This parable of the Pharisee and the tax collector was a study of contrasts between the proud heart of the Pharisee and the meek heart of the tax collector.  Luke began with a summary statement about the condition of the Pharisee’s heart. They were confident of their own righteousness and looked down on everyone else (v. 9).  On the other hand, the tax collector referred to himself as a sinner (v. 13b).  The Pharisee’s prayer was nothing more than a boast about his perceived goodness.  His prayer was similar to a eulogy which he gave himself! The Pharisees’ works were substantial since the Law only required fasting once a year and tithing only upon crops and animals.  But his boastful prayer never made it up to heaven to the one who could answer it, though this man never actually asked for anything.  It was evident that the Pharisee believed that he obtained righteous standing with God through his religious works or perceived goodness.  The tax collector on the other hand perceived that righteousness came only through God’s power.  His prayer reflected a humble and contrite heart.  The deep contrast between the two men in the story illustrated the central truth of the parable.  God calls believers to be reconciled to Himself through humble acceptance of their sinful position before Him.  They are unable to earn their way to God, but must accept Jesus’ finished work on the cross in order to be found righteous before Him. 
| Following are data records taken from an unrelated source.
Lemma removelast_split_app (buffer txt : jsstring) :
  List.removelast (split_LFLF (buffer ++ txt)) =
  List.removelast (split_LFLF buffer) ++
  List.removelast (split_LFLF (List.last (split_LFLF buffer) [] ++ txt)).
Proof.
  rewrite split_LFLF_app. apply removelast_app, split_LFLF_not_nil.
Qed.

(** Reading the values one by one gives what reading all their bytes as a
    single value gives, provided the buffer holds no separator (which the
    loop maintains). *)
Lemma read_loop_concat values : forall decoder buffer ending s,
  split_LFLF buffer = [buffer] ->
  read_loop decoder buffer values ending s =
  read_loop decoder buffer [concat values] ending s.
Proof.
  induction values as [|value later IH]; intros decoder buffer ending s Hbuf.
  - simpl. now rewrite app_nil_r, Hbuf.
  - simpl concat. cbn [Sse.read_loop]. rewrite decode_app.
    destruct (TextDecoder.decode decoder value) as [d1 txt1].
    destruct (TextDecoder.decode d1 (concat later)) as [d2 txt2] eqn:E2.
    rewrite app_assoc, (removelast_split_app (buffer ++ txt1) txt2).
    rewrite for_chunks_app.
    destruct (Sse.for_chunks _ _ _ s) as [s'| |]; try reflexivity.
    rewrite IH by apply split_LFLF_last. cbn [Sse.read_loop]. rewrite E2.
    destruct (Sse.for_chunks _ _ _ s'); reflexivity.
Qed.

(** [streamChat] on a response whose body delivers [values]. *)
Lemma streamChat_concat ok status text values ending s :
  streamChat JSON_parse onEvent
    (resolved (Build_Response ok status (Some (Build_Body values ending)) text)) s =
  streamChat JSON_parse onEvent
    (resolved (Build_Response ok status
                 (Some (Build_Body [concat values] ending)) text)) s.
Proof.
  unfold streamChat; simpl. destruct ok; [|reflexivity].
  now apply read_loop_concat.
Qed.

(** A block that holds the sentinel stops the loop over the blocks. *)
Lemma for_body_DONE block line s :
  find_line block = Some line -> replace_data line = DONE ->
  for_body block s = Stop s.
Proof.
  intros Hline Hdata. unfold Sse.for_body. rewrite Hline, Hdata.
  now replace (eqb DONE DONE) with true by (symmetry; now apply eqb_eq).
Qed.


End Decoder.

Lemma split_LF_single (s : jsstring) :
  Forall (fun c => c <> LF) s -> split_LF s = [s].
Proof.
  induction 1 as [|c s Hc _ IH]; simpl; [reflexivity|].
  apply N.eqb_neq in Hc. now rewrite Hc, IH.
Qed.

Lemma drop_spaces_fixed (s : jsstring) :
  (forall c, hd_error s = Some c -> is_space c = false) -> drop_spaces s = s.
Proof.
  destruct s as [|c s]; simpl; [reflexivity|].
  intros H. now rewrite (H c eq_refl).
Qed.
One of the defining doctrines of the New Testament is justification by faith and not by works.  The topic of justification is found this in verse 14, “I tell you that this man, rather than the other, went home justified before God. For all those who exalt themselves will be humbled, and those who humble themselves will be exalted.”  The key word is “justified.” This word in the New Testament is a legal term that means “a declaration of one to be innocent or just.”  A way to remember the biblical application of the word “justified” is the phrase, “Just as if I’d never sinned.”  When a person is declared just in the eyes of God, they are considered righteous such that they don’t receive their rightful penalty for their sin.  The source of a believer’s righteousness is foreign, which means that it doesn’t come from any of their own works or self-perceived goodness.  God’s righteousness can only come through the gateway of faith in the finished work of Jesus Christ.  God has declared the universality of sin.  Paul said, “All have sinned and fallen short of the glory of God” (Romans 3:23).  He explained further in Romans that the proper payment for a life of sin was death, meaning eternal separation from God.  However, with this bad news he also brought good news, literally the word in the New Testament translated as “Gospel.”  “For the wages of sin is death, but the free gift of God is eternal life in Christ Jesus our Lord“ (Romans 6:23).  Paul explains that faith in Jesus is the mechanism through which the gift of eternal life is imparted to the believer.  “For by grace you have been saved through faith; and that not of yourselves, it is the gift of God; not as a result of works, that no one should boast” (Ephesians 2:8-9).  Good works are important in serving the Lord and provide evidence of salvation, but they are not the source of our justification.  Righteous standing before God can only be granted by the grace of God through faith in Jesus Christ.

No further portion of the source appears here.